SECTION 6.        MISCELLANEOUS.

         (a) Inconsistent Agreements. Except as described in the Exchange Offer
and the Advisors' Registration Rights Agreement, the Company is not a party to,
and will not on or after the date of this Agreement enter into, any agreement
which conflicts with the provisions of this Agreement nor has the Company
entered into any such agreement, and the Company will not on or after the date
of this Agreement modify in any manner adverse to the Holders any such
agreement; provided, however, that nothing in this sentence shall prohibit the
Company from granting registration rights, which become exercisable from and


                                       18
<PAGE>
after the Closing, to any Person (a "Third Party") who becomes an owner of
shares of any of the Company's capital stock after the date hereof (including
granting incidental registration rights with respect to any Registration
Statement required to be filed or maintained hereunder) if and only if (i) the
Third-Party's registration rights (including, without limitation, demand
registration rights) provide to the Holders of Registrable Securities who seek
to participate in such registration (whether or not such registration is
initiated hereunder) rights no less favorable to such Holders than those rights
provided to the Holders hereunder as if such registration were a Required
Registration (including, without limitation, the priority provisions contained
in Section 2(a)(iii)), provided, further, however, that if such registration is
not initiated by the Initial Holders such registration shall not be deemed one
of the Required Registrations for purposes of the limitations contained in the
second paragraph of Section 2(a)(i), and (ii) the Third Party is required to
enter into the agreements provided for in Section 3 hereof (as if it were the
Company) on the terms and for the period applicable to the Company (including
preventing sales pursuant to Rule 144 under the Securities Act) if requested by
the sole Underwriter or lead managing Underwriter in an Underwritten Offering
initiated by Holders of Registrable Securities pursuant to Section 2(a). The
rights granted to the Holders hereunder do not in any way conflict with and are
not inconsistent with the rights granted to the holders of the Company's other
issued and outstanding securities under any such agreements.

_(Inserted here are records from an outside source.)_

Lemma DrawShade_simd16_fetch s0 instanceNum endVertex l :
  USE_SIMD16_FRONTEND = true ->
  0 <= instanceNum < numInstances work ->
  fetch_inv IsIndexedT state work s0 instanceNum l ->
  fetch_inv IsIndexedT state work s0 instanceNum (DrawShade_simd16 IsIndexedT instanceNum endVertex l).
Proof.
  intros H16 Hinst [Ht Hi]. unfold DrawShade_simd16.
  destruct (dl_i l <? endVertex); [| split; assumption].
  destruct (DrawFetch_fetched (dl_i l) (dl_fetchInfo l) (dl_s l))
    as (vin & vid & cm & ->).
  pose proof (fetch_lo_ok instanceNum l Hinst Hi) as Hq.
  pose proof (fetch_hi_ok instanceNum l H16 Hinst Hi) as Hqh.
  set (i_hi := u32 (dl_i l + KNOB_SIMD_WIDTH)) in *.
  set (s1 := emit (EvFetch (dl_i l) (dl_fetchInfo l)) (dl_s l)).
  assert (Hhi : exists vin_hi fi_hi s2,
            (if i_hi <? endVertex
             then DrawFetch i_hi (dl_fetchInfo_hi l) s1
             else (0, dl_fetchInfo_hi l, s1)) = (vin_hi, fi_hi, s2) /\
            extends_with Q s1 s2 /\
            (fi_hi = dl_fetchInfo_hi l \/
             exists vid cm, fi_hi = fetch_with_out vid cm (dl_fetchInfo_hi l))).
  { destruct (i_hi <? endVertex).
    - destruct (DrawFetch_fetched i_hi (dl_fetchInfo_hi l) s1)
        as (vin' & vid' & cm' & ->).
      do 3 eexists. split; [reflexivity |]. split; [| eauto].
      peel_emit; [apply extends_with_refl | exact Hqh].
    - do 3 eexists. split; [reflexivity |]. split; [apply extends_with_refl | auto]. }
  destruct Hhi as (vin_hi & fi_hi & s2 & -> & H12 & Hfi).
  assert (H02 : extends_with Q s0 s2).
  { eapply extends_with_trans; [exact Ht |].
    eapply extends_with_trans; [| exact H12].
    unfold s1. peel_emit; [apply extends_with_refl | exact Hq]. }
  destruct (negb (KNOB_ENABLE_TOSS_POINTS && KNOB_TOSS_FETCH)).
  - match goal with
    | |- context [if i_hi <? endVertex then (?a, ?b) else (?c, ?d)] =>
        assert (Hv : extends_with Q d
                       (snd (if i_hi <? endVertex then (a, b) else (c, d))));
        [| destruct (if i_hi <? endVertex then (a, b) else (c, d)) as [pa3 s3]]
    end.
    { destruct (i_hi <? endVertex); cbn [snd]; [| apply extends_with_refl].
      apply (fr_emit _ _ (Frame_extends Q)). exact I. }
    cbn [snd] in Hv. split.
    + cbn [dl_s]. peel_emit; [| exact I].
      eapply extends_with_trans; [| exact Hv].
      peel_emit; [exact H02 | exact I | exact I].
    + eapply draw_fetch_inv_fetched; [| | | | exact Hi]; cbn; eauto.
  - split.
    + cbn [dl_s]. peel_emit; [exact H02 | exact I].
    + eapply draw_fetch_inv_fetched; [| | | | exact Hi]; cbn; eauto.
Qed.

Lemma dl_with_same pa s l : same_fetch l (dl_with pa s l).
Proof. repeat split. Qed.

Lemma same_fetch_trans a b c : same_fetch a b -> same_fetch b c -> same_fetch a c.
Proof.
  intros (A1 & A2 & A3 & A4) (B1 & B2 & B3 & B4).
  repeat split; congruence.
Qed.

         (b) Amendments and Waivers. The provisions of this Agreement, including
the provisions of this sentence, may not be amended, modified or supplemented,
and waivers or consents to departures from the provisions hereof may not be
given unless the Company has obtained the written consent of at least a majority
of the Holders and, if any such amendment, modification, supplement, waiver or
consent would adversely affect the rights of any Holder hereunder, the written
consent of each Holder which is affected shall be obtained; provided, however,
that nothing herein shall prohibit any amendment, modification, supplement,
waiver or consent the effect of which is limited only to those Holders who have
agreed to such amendment, modification, supplement, waiver or consent.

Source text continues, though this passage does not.